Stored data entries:
=== Section Start ===

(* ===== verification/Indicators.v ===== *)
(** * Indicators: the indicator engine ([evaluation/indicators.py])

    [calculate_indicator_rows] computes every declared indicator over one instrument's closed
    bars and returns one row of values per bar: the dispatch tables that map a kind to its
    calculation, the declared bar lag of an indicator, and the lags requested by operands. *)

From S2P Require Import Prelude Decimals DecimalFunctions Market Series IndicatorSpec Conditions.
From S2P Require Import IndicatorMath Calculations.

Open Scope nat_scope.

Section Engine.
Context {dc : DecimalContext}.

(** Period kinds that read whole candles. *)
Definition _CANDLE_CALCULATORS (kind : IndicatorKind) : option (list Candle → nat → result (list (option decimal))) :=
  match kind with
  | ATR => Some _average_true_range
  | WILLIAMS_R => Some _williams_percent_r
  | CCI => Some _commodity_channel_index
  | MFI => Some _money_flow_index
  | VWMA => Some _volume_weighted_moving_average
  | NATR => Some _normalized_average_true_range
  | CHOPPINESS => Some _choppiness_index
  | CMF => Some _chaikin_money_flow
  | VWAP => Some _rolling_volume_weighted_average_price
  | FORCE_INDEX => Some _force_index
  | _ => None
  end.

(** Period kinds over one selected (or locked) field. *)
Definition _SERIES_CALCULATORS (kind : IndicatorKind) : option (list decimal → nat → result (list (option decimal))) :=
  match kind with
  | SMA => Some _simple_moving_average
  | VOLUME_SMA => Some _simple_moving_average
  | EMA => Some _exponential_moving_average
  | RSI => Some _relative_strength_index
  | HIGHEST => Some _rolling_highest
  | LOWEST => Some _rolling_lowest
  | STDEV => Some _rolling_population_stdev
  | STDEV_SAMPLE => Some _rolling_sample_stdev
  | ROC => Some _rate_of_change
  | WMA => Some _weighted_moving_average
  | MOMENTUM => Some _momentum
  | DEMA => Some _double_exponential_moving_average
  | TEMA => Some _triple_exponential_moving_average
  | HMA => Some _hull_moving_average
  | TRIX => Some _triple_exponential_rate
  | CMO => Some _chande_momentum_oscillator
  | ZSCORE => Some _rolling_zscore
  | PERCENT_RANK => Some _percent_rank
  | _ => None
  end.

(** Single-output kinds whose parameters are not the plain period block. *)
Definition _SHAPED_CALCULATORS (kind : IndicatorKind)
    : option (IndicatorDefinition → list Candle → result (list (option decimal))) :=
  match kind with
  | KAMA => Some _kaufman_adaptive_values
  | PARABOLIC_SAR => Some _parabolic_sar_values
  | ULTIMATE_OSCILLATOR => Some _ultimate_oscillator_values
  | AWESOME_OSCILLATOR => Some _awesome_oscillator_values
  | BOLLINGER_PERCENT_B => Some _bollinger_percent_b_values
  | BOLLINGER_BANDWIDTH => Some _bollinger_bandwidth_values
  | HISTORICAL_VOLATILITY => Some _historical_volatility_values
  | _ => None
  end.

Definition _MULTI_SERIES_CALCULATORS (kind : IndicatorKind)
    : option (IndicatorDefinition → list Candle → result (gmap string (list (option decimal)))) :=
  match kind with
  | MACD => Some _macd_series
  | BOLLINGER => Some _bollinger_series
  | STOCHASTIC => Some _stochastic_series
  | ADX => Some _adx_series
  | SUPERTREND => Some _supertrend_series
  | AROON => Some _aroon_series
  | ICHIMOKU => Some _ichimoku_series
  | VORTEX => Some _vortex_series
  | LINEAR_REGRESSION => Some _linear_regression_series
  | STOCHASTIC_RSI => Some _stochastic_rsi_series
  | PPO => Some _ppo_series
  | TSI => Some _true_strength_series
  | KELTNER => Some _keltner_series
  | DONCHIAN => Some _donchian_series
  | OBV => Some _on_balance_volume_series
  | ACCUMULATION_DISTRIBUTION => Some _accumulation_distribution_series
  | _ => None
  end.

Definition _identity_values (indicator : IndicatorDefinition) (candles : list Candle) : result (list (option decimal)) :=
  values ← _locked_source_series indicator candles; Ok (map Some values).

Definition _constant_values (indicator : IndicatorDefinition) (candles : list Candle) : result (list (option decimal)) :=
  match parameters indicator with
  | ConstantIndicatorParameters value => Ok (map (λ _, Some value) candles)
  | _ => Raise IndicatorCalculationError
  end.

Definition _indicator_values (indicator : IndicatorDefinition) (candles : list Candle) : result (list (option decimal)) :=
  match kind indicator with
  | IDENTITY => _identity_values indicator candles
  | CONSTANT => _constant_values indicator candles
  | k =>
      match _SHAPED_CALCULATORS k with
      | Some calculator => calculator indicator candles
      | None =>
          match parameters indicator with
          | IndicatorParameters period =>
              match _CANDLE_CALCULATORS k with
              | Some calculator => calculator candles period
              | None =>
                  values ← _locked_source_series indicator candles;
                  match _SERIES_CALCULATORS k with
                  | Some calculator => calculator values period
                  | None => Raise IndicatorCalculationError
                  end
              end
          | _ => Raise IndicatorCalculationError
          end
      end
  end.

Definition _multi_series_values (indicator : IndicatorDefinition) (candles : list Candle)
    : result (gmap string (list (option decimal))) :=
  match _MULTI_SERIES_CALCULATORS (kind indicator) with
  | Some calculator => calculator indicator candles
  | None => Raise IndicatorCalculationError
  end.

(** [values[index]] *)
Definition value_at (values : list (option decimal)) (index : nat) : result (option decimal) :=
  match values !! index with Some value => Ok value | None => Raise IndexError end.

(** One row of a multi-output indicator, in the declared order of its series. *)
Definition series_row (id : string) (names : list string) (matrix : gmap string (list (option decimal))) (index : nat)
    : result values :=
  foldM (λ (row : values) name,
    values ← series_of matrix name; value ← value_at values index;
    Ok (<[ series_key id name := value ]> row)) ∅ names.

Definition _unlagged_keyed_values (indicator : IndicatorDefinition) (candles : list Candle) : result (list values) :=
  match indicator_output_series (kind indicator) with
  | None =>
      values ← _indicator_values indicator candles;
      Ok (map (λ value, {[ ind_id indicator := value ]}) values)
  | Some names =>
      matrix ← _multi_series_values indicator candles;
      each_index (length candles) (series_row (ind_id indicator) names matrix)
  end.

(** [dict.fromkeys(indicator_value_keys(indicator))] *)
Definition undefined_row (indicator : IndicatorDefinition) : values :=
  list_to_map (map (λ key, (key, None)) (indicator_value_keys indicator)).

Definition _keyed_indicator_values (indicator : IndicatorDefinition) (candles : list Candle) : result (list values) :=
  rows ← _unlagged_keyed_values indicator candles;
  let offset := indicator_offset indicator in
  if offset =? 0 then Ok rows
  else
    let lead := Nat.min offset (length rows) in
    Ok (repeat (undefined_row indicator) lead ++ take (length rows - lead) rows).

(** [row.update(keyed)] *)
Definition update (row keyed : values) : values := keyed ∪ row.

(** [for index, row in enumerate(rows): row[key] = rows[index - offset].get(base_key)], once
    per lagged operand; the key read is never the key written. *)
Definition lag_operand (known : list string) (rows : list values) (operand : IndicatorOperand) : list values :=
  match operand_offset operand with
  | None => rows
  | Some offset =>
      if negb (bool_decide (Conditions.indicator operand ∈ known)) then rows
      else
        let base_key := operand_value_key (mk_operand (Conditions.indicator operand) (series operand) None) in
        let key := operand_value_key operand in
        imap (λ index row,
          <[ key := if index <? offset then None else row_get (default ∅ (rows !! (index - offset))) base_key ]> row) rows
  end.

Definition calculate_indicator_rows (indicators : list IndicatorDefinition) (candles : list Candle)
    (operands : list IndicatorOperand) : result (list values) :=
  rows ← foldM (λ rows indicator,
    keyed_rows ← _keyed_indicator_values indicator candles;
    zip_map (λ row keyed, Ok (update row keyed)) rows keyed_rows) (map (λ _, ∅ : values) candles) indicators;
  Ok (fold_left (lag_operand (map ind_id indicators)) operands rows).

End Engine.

=== Section End ===
=== Section Start ===

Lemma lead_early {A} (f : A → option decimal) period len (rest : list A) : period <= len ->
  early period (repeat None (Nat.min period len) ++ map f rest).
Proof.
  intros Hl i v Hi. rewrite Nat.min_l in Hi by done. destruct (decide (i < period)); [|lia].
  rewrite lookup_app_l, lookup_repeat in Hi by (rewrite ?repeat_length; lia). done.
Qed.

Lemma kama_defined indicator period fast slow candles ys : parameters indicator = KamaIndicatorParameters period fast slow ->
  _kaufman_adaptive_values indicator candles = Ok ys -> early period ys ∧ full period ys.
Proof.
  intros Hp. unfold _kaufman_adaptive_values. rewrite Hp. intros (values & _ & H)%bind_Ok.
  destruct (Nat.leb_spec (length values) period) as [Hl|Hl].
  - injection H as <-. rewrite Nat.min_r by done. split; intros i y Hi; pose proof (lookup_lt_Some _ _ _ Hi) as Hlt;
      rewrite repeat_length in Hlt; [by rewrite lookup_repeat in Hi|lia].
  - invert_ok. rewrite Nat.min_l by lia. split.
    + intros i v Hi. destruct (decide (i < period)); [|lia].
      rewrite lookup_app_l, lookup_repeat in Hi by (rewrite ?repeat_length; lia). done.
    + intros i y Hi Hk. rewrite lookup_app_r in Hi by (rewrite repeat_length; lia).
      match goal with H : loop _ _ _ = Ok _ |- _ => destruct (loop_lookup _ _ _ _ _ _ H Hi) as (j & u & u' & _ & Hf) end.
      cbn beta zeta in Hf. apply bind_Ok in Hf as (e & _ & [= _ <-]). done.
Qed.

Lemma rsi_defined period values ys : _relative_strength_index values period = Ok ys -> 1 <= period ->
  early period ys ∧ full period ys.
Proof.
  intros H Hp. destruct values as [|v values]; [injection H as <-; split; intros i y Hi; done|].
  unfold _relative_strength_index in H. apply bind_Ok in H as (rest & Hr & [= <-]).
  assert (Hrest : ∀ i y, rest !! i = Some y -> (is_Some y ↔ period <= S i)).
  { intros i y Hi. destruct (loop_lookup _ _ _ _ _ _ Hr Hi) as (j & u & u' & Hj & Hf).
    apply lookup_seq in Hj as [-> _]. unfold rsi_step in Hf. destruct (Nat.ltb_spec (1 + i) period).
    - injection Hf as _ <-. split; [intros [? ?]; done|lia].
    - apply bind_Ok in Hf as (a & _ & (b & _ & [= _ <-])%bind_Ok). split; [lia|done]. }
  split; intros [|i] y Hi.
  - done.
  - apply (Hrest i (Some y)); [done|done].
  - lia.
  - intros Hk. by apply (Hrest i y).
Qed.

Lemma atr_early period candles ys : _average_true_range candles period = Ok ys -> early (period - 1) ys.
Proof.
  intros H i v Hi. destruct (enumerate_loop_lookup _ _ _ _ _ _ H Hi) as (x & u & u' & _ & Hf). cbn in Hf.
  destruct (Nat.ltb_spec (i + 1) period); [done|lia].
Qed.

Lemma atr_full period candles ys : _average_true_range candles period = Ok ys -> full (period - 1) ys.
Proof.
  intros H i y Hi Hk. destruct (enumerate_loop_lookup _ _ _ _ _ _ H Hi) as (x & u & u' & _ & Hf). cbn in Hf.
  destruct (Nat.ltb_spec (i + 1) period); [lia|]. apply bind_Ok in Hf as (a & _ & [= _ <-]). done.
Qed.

=== Section End ===

## EXERCISE REQUIREMENTS
Taking the entries above, print exactly the lines starting at the line with "(* ===== verification/Indicators.v ===== *)" and ending at the line with "bars and returns", both included.

## FINISHED EXERCISE
(* ===== verification/Indicators.v ===== *)
(** * Indicators: the indicator engine ([evaluation/indicators.py])

    [calculate_indicator_rows] computes every declared indicator over one instrument's closed
    bars and returns one row of values per bar: the dispatch tables that map a kind to its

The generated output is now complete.